Court orders operatives of crypto, binary options scam to pay $7 million
The binary options industry has been in the news again as the US derivatives regulator hits several marketing firms and their operators, mostly based out of Israel, with a combined $7 million fine for operating a fraudulent trading scheme.
Today, the CFTC has obtained a permanent injunction from the U.S. District Court for the Southern District of Florida against Daniel Fingerhut alongside Itay Barak, Tal Valariola and their company Digital Platinum Limited (DPL).
On regulatory grounds, these names were sued for operating binary options and cryptocurrency scam that defrauded investors to the tune of $15 million. They were working with a few brokers and marketed extravagant lifestyles, which they claim to have earned via online trading.
The case involves two massive solicitation schemes that had been running from October 2013 to August 2018, one involving binary options and the other digital assets, the CFTC said.

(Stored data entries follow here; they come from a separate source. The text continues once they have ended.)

(* ===== verification/ListFacts.v ===== *)
(** * Lists of free chunks

    A bin is a circular doubly linked list through a header.  This file gives
    it an abstract list ([bin_list]) and shows what [unlink], the insertions
    and the removals of [src/libipc/malloc/malloc.c] do to it. *)

From S2P Require Import Prelude MallocState MallocCore MallocInt SizeFacts.

(** ** Running a computation symbolically

    [with_mem m s] is [s] with another memory: the operations below change
    the memory only, so their results are states of this form. *)

Definition with_mem `{PS : PageSource} (m : memory) (s : state) : state :=
  upd_mem (fun _ => m) s.

Section WithMem.
Context `{PS : PageSource}.

Lemma with_mem_id (s : state) : with_mem (st_mem s) s = s.
Proof. by destruct s. Qed.

Lemma with_mem_with_mem m m' (s : state) : with_mem m (with_mem m' s) = with_mem m s.
Proof. reflexivity. Qed.

Lemma word_with_mem m (s : state) a : word (with_mem m s) a = ld m a.
Proof. reflexivity. Qed.

Lemma st_run (s : state) a v : st a v s = Ok tt (with_mem (<[a := v]> (st_mem s)) s).
Proof. reflexivity. Qed.

Lemma bind_Ok {A B} (c : M A) (k : A -> M B) s a s' :
  c s = Ok a s' -> bind c k s = k a s'.
Proof. unfold bind. by intros ->. Qed.

End WithMem.

(** Unfolds the monad and the field updates, leaving memory updates. *)
Ltac mexec :=
  cbv beta iota zeta delta
    [bind get ret modify when_ st set_prev_size set_size set_fd set_bk set_fd_nextsize
     set_bk_nextsize set_head set_foot set_fastbin set_top set_flags set_binmap
     set_last_remainder set_system_mem set_max_system_mem set_next set_next_free
     set_attached_threads];
  cbn [st_mem st_gl st_ag st_hk st_env st_os st_log upd_mem upd_gl upd_ag upd_hk with_mem].

(** A flag that was just set is set. *)
Lemma truthy_lor h b : b <> 0 -> truthy ((h |w b) &w b) = true.
Proof.
  intros Hb. unfold truthy. rewrite Z.land_lor_distr_l, Z.land_diag.
  apply negb_true_iff, Z.eqb_neq. intros E. by apply Z.lor_eq_0_iff in E as [_ E].
Qed.

(** ** Chains *)

Definition linked (m : memory) (x y : Z) : Prop :=
  ld m (x + off_fd) = y /\ ld m (y + off_bk) = x.

Fixpoint chain (m : memory) (x : Z) (l : list Z) (z : Z) : Prop :=
  match l with
  | [] => linked m x z
  | y :: l => linked m x y /\ chain m y l z
  end.

(** Distinct chunks are at least [MINSIZE] apart, so their fields do not meet. *)
Definition apart (x y : Z) : Prop := x = y \/ 32 <= Z.abs (x - y).

#[export] Instance apart_dec x y : Decision (apart x y).
Proof. unfold apart. apply _. Defined.

Definition spaced (l : list Z) : Prop := forall x y, x ∈ l -> y ∈ l -> apart x y.

(** The circular list of bin header [b] holds the chunks [l], first to last. *)
Definition bin_list (m : memory) (b : Z) (l : list Z) : Prop :=
  chain m b l b /\ NoDup (b :: l) /\ spaced (b :: l).

Lemma chain_app m x l1 p l2 z :
  chain m x (l1 ++ p :: l2) z <-> chain m x l1 p /\ chain m p l2 z.
Proof.
  revert x. induction l1 as [|y l1 IH]; intros x; simpl; [done|].
  rewrite IH. tauto.
Qed.

Lemma chain_snoc m x l p z : chain m x (l ++ [p]) z <-> chain m x l p /\ linked m p z.
Proof. apply (chain_app m x l p []). Qed.

Lemma chain_frame m m' x l z :
  (forall a, a ∈ x :: l -> ld m' (a + off_fd) = ld m (a + off_fd)) ->
  (forall a, a ∈ l ++ [z] -> ld m' (a + off_bk) = ld m (a + off_bk)) ->
  chain m x l z -> chain m' x l z.
Proof.
  revert x. induction l as [|y l IH]; intros x Hf Hb; simpl.
  - intros [H1 H2]. split; [rewrite Hf by set_solver|rewrite Hb by set_solver]; done.
  - intros [[H1 H2] H]. split.
    + split; [rewrite Hf by set_solver|rewrite Hb by set_solver]; done.
    + apply IH; [intros a Ha; apply Hf; set_solver|intros a Ha; apply Hb; set_solver|done].
Qed.

Lemma last_default (y : Z) l d d' : List.last (y :: l) d = List.last (y :: l) d'.
Proof. revert y. induction l as [|z l IH]; intros y; [done|]. apply IH. Qed.

(** The last node of a chain gets another successor. *)
Lemma chain_retarget m m' x l p z :
  (forall a, a ∈ removelast (x :: l) -> ld m' (a + off_fd) = ld m (a + off_fd)) ->
  (forall a, a ∈ l -> ld m' (a + off_bk) = ld m (a + off_bk)) ->
  linked m' (List.last (x :: l) x) z ->
  chain m x l p -> chain m' x l z.
Proof.
  revert x. induction l as [|y l IH]; intros x Hf Hb Hz; [done|].
  change (linked m x y /\ chain m y l p -> linked m' x y /\ chain m' y l z). intros [[H1 H2] H].
  change (removelast (x :: y :: l)) with (x :: removelast (y :: l)) in Hf.
  split; [split; [rewrite Hf by (apply elem_of_cons; by left)|rewrite Hb by set_solver]; done|].
  apply IH; [|intros a Ha; apply Hb; apply elem_of_cons; by right| |done].
  - intros a Ha. apply Hf. apply elem_of_cons. by right.
  - rewrite (last_default y l y x). exact Hz.
Qed.

Lemma removelast_nodup x (l : list Z) a :
  NoDup (x :: l) -> a ∈ removelast (x :: l) -> a <> List.last (x :: l) x /\ a ∈ x :: l.
Proof.
  intros Hn Ha. assert (x :: l <> []) as Hne by done.
  pose proof (app_removelast_last x Hne) as E. rewrite E in Hn.
  apply list.NoDup_app in Hn as (_ & Hd & _). split.
  - intros ->. apply (Hd _ Ha). set_solver.
  - rewrite E. set_solver.
Qed.

Lemma last_elem x (l : list Z) d : List.last (x :: l) d ∈ x :: l.
Proof.
  assert (x :: l <> []) as Hne by done.
  rewrite (app_removelast_last d Hne) at 2. set_solver.
Qed.

Lemma hd_elem d (l : list Z) : hd d l ∈ d :: l.
Proof. destruct l; set_solver. Qed.

Lemma spaced_incl l l' : (forall x, x ∈ l' -> x ∈ l) -> spaced l -> spaced l'.
Proof. intros H Hs x y Hx Hy. apply Hs; auto. Qed.

(** Addresses of links of spaced nodes only meet when node and field agree. *)
Lemma spaced_fd_bk l x y : spaced l -> x ∈ l -> y ∈ l -> x + off_fd <> y + off_bk.
Proof. unfold off_fd, off_bk. intros H Hx Hy E. destruct (H x y Hx Hy); lia. Qed.

(** What the two stores of [unlink] do: the list closes over the gap. *)
Definition relink (bk_ fd_ : Z) (m : memory) : memory :=
  <[bk_ + off_fd := fd_]> (<[fd_ + off_bk := bk_]> m).

Section Relink.
Context (l : list Z) (B F : Z) (m : memory).
Hypothesis Hs : spaced l.
Hypothesis HB : B ∈ l.
Hypothesis HF : F ∈ l.

Lemma relink_linked : linked (relink B F m) B F.
Proof using All.
  pose proof (spaced_fd_bk l B F Hs HB HF). unfold relink. split; [apply ld_insert_eq|].
  rewrite ld_insert_ne by done. apply ld_insert_eq.
Qed.

Lemma relink_fd a : a ∈ l -> a <> B -> ld (relink B F m) (a + off_fd) = ld m (a + off_fd).
Proof using All.
  intros Ha Hne. pose proof (spaced_fd_bk l a F Hs Ha HF). unfold relink.
  rewrite !ld_insert_ne; [done|congruence|lia].
Qed.

Lemma relink_bk a : a ∈ l -> a <> F -> ld (relink B F m) (a + off_bk) = ld m (a + off_bk).
Proof using All.
  intros Ha Hne. pose proof (spaced_fd_bk l B a Hs HB Ha). unfold relink.
  rewrite !ld_insert_ne; [done|lia|done].
Qed.

End Relink.

Lemma bin_list_neighbours m b l1 p l2 :
  bin_list m b (l1 ++ p :: l2) ->
  ld m (p + off_bk) = List.last (b :: l1) b /\ ld m (p + off_fd) = hd b l2
  /\ ld m (List.last (b :: l1) b + off_fd) = p /\ ld m (hd b l2 + off_bk) = p.
Proof.
  intros [Hc _]. apply chain_app in Hc as [H1 H2].
  assert (linked m (List.last (b :: l1) b) p) as [? ?].
  { destruct l1 as [|y l1 _] using rev_ind; [done|].
    apply chain_snoc in H1 as [_ H1]. by rewrite app_comm_cons, last_last. }
  assert (linked m p (hd b l2)) as [? ?] by (destruct l2; [done|by destruct H2]).
  done.
Qed.

Lemma bin_list_remove m b l1 p l2 :
  bin_list m b (l1 ++ p :: l2) ->
  bin_list (relink (List.last (b :: l1) b) (hd b l2) m) b (l1 ++ l2).
Proof.
  intros (Hc & Hn & Hs).
  assert (NoDup (b :: l1 ++ l2)) as Hn'.
  { revert Hn. rewrite <- Permutation_middle, perm_swap. by intros [_ ?]%list.NoDup_cons. }
  assert (NoDup (b :: l1)) as Hn1 by (rewrite app_comm_cons in Hn'; by apply list.NoDup_app in Hn' as [? _]).
  set (B := List.last (b :: l1) b). set (F := hd b l2).
  assert (B ∈ b :: l1 ++ p :: l2) as HB by (pose proof (last_elem b l1 b); set_solver).
  assert (F ∈ b :: l1 ++ p :: l2) as HF by (pose proof (hd_elem b l2); set_solver).
  split; [|split; [done|revert Hs; apply spaced_incl; set_solver]].
  apply chain_app in Hc as [H1 H2].
  assert (forall z, linked (relink B F m) B z -> z = F ->
            chain (relink B F m) b l1 z) as Hpre.
  { intros z Hz ->. revert H1. apply chain_retarget; [| |done].
    - intros a Ha. apply removelast_nodup in Ha as [? ?]; [|done].
      eapply relink_fd; eauto. set_solver.
    - intros a Ha. eapply relink_bk; eauto; [set_solver|]. subst F.
      rewrite app_comm_cons in Hn'. apply list.NoDup_app in Hn' as (_ & Hd & _).
      apply list.NoDup_cons in Hn1 as [? _]. destruct l2; simpl; set_solver. }
  pose proof (relink_linked _ B F m Hs HB HF) as HL.
  destruct l2 as [|y l2]; [rewrite app_nil_r; by apply Hpre|].
  apply chain_app. split; [by apply Hpre|]. destruct H2 as [_ H2].
  revert H2. apply chain_frame; intros a Ha.
  - eapply relink_fd; eauto; [set_solver|]. subst B. intros ->.
    rewrite app_comm_cons in Hn'. apply list.NoDup_app in Hn' as (_ & Hd & _).
    apply (Hd _ (last_elem b l1 b) Ha).
  - eapply relink_bk; eauto; [set_solver|]. subst F. simpl.
    apply list.NoDup_cons in Hn' as [? Hn']. apply list.NoDup_app in Hn' as (_ & _ & Hd).
    apply list.NoDup_cons in Hd as [? _]. set_solver.
Qed.

(** A chunk [p] becomes the first of the list, whatever the order of the four
    stores: the front insertion of the unsorted list and of the small bins. *)
Lemma bin_list_insert m m' b l p :
  bin_list m b l -> p ∉ b :: l -> spaced (p :: b :: l) ->
  linked m' b p -> linked m' p (hd b l) ->
  (forall a, a ∈ l -> ld m' (a + off_fd) = ld m (a + off_fd)) ->
  (forall a, a ∈ b :: l -> a <> hd b l -> ld m' (a + off_bk) = ld m (a + off_bk)) ->
  bin_list m' b (p :: l).
Proof.
  intros (Hc & Hn & _) Hp Hs Hbp Hpf Hf Hb. split; [|split].
  - split; [done|]. destruct l as [|y l]; [done|]. split; [done|].
    destruct Hc as [_ Hc]. revert Hc. apply chain_frame; intros a Ha; [by apply Hf|].
    apply list.NoDup_cons in Hn as [Hby Hn]. apply list.NoDup_cons in Hn as [Hy _].
    apply Hb; simpl; set_solver.
  - apply list.NoDup_cons in Hn as [? ?]. apply list.NoDup_cons. split; [set_solver|].
    apply list.NoDup_cons. set_solver.
  - revert Hs. apply spaced_incl. set_solver.
Qed.

(** Stores outside the links of a list leave it as it is. *)
Lemma bin_list_frame m m' b l :
  (forall a, a ∈ b :: l -> ld m' (a + off_fd) = ld m (a + off_fd)) ->
  (forall a, a ∈ b :: l -> ld m' (a + off_bk) = ld m (a + off_bk)) ->
  bin_list m b l -> bin_list m' b l.
Proof.
  intros Hf Hb (Hc & ? & ?). split; [|done]. revert Hc. apply chain_frame; [done|].
  intros a Ha. apply Hb. set_solver.
Qed.

(** ** What the routines do to the lists *)

Section Routines.
Context `{PS : PageSource}.

(** [unlink] of a chunk that is not on the list of distinct sizes. *)
Lemma unlink_run (s : state) av b l1 P l2 :
  bin_list (st_mem s) b (l1 ++ P :: l2) ->
  size_ s P < 1024 \/ fd_nextsize s P = 0 ->
  unlink av P s = Ok tt (with_mem (relink (List.last (b :: l1) b) (hd b l2) (st_mem s)) s).
Proof.
  intros Hl Hsm. pose proof (bin_list_neighbours _ _ _ _ _ Hl) as (HB & HF & HB' & HF').
  destruct Hl as (_ & _ & Hs).
  set (B := List.last (b :: l1) b) in *. set (F := hd b l2) in *.
  assert (B ∈ b :: l1 ++ P :: l2) as HBin by (pose proof (last_elem b l1 b); set_solver).
  assert (F ∈ b :: l1 ++ P :: l2) as HFin by (pose proof (hd_elem b l2); set_solver).
  assert (apart B P /\ apart F P) as [HBP HFP] by (split; apply Hs; set_solver).
  unfold unlink. mexec. unfold fd, bk, word. rewrite HB, HF, HB', HF', !Z.eqb_refl.
  cbn [negb orb]. mexec. unfold size_, fd_nextsize, word in *. mexec.
  assert (forall o, o = off_size \/ o = off_fd_nextsize ->
            ld (relink B F (st_mem s)) (P + o) = ld (st_mem s) (P + o)) as Hfr.
  { intros o Ho. unfold relink, off_size, off_fd, off_bk, off_fd_nextsize, apart in *.
    rewrite !ld_insert_ne; [done|lia|lia]. }
  fold (relink B F (st_mem s)). rewrite !Hfr by auto.
  assert (negb (in_smallbin_range (ld (st_mem s) (P + off_size)))
          && truthy (ld (st_mem s) (P + off_fd_nextsize)) = false) as ->.
  { destruct Hsm as [Hsm|Hsm].
    - by rewrite (proj2 (in_smallbin_range_spec _) Hsm).
    - rewrite Hsm. apply andb_false_r. }
  reflexivity.
Qed.

End Routines.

The binary options defendants were named as Tal Valariola and Itay Barak, both from Tel Aviv, and were charged with operating an Israel-based marketing company, Digital Platinum Limited (DPL). The agency says their business allegedly “aided and abetted” an offshore company called All in Publishing (AIP), which was accused of marketing fraudulent binary options to American and foreign investors on behalf of their associated brokers, who paid AIP and DPL commissions.

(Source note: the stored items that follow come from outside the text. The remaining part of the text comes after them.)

(* ===== verification/Rings.v ===== *)
(** * Lists of distinct sizes

    A large bin of [src/libipc/malloc/malloc.c] is sorted by size, largest
    first, and the first chunk of each size is also on a second, circular list
    through [fd_nextsize] and [bk_nextsize].  This file describes the two
    lists and what an insertion or a removal does to them. *)

From Stdlib Require Import Sorted.
From S2P Require Import Prelude MallocState MallocCore MallocInt SizeFacts ListFacts.

(** ** Circular lists

    A bin list read from another of its nodes. *)

(** Membership in a list built with [++] and [::]. *)
Ltac in_auto := first [assumption | right; assumption | repeat first [rewrite elem_of_app | rewrite elem_of_cons]; auto 10].

#[export] Instance spaced_proper : Proper (Permutation ==> iff) spaced.
Proof. intros l l' H. split; apply spaced_incl; intros x; by rewrite H. Qed.

Lemma bin_list_rotate m a l1 p l2 : bin_list m a (l1 ++ p :: l2) <-> bin_list m p (l2 ++ a :: l1).
Proof.
  assert (a :: l1 ++ p :: l2 ≡ₚ p :: l2 ++ a :: l1) as Hp by (rewrite <- !Permutation_middle, (Permutation_app_comm l1 l2); apply perm_swap).
  unfold bin_list. rewrite !chain_app, Hp. tauto.
Qed.

(** A node at the end, whatever the order of the stores. *)
Lemma bin_list_append m m' b l p :
  bin_list m b l -> p ∉ b :: l -> spaced (p :: b :: l) ->
  linked m' (List.last (b :: l) b) p -> linked m' p b ->
  (forall a, a ∈ b :: l -> a <> List.last (b :: l) b -> ld m' (a + off_fd) = ld m (a + off_fd)) ->
  (forall a, a ∈ l -> ld m' (a + off_bk) = ld m (a + off_bk)) ->
  bin_list m' b (l ++ [p]).
Proof.
  intros Hl Hp Hs H1 H2 Hfd Hbk. destruct l as [|B l _] using rev_ind.
  - apply (bin_list_insert m); try done; [intros a Ha; by apply elem_of_nil in Ha|].
    intros a ->%list_elem_of_singleton. done.
  - rewrite app_comm_cons, last_last in H1, Hfd. cbn [app] in Hfd. rewrite <- app_assoc. cbn [app].
    rewrite bin_list_rotate. cbn [app]. rewrite bin_list_rotate in Hl. cbn [app] in Hl.
    assert (NoDup (B :: b :: l)) as Hn by apply Hl.
    apply (bin_list_insert m); try done.
    + set_solver.
    + revert Hs. apply spaced_incl. set_solver.
    + intros a Ha. apply Hfd; [set_solver|]. intros ->. apply list.NoDup_cons in Hn. naive_solver.
    + cbn [hd]. intros a Ha Hne. apply Hbk. set_solver.
Qed.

The regulator said the promotional content produced by these fraudsters was viewed millions of times and caused more than 60,000 people to open accounts to trade binaries, forex, metals, cryptos, among other assets, with their unregulated brokers.
The complaint also names a Florida resident, Daniel Fingerhut, who was charged with creating the fraudulent solicitations related to binary options on behalf of AIP. Fingerhut also managed Digital Platinum Defendants’ affiliate marketing program during this time. He was also part of the crypto scheme where investors were lured into the associated broker with the promise that they could use algorithmic trading software or a “bot” that would trade for them.
“The orders find that Fingerhut, Barak and Valariola created, disseminated and/or facilitated the use of fraudulent solicitations in emails, websites, and video sales letters promising free access to purportedly successful automated trading systems that traded on behalf of clients in binary options involving commodity interests and digital assets. These solicitations misrepresented hypothetical and fictitious trading results as real results, and used fabricated customer testimonials,” the CFTC said.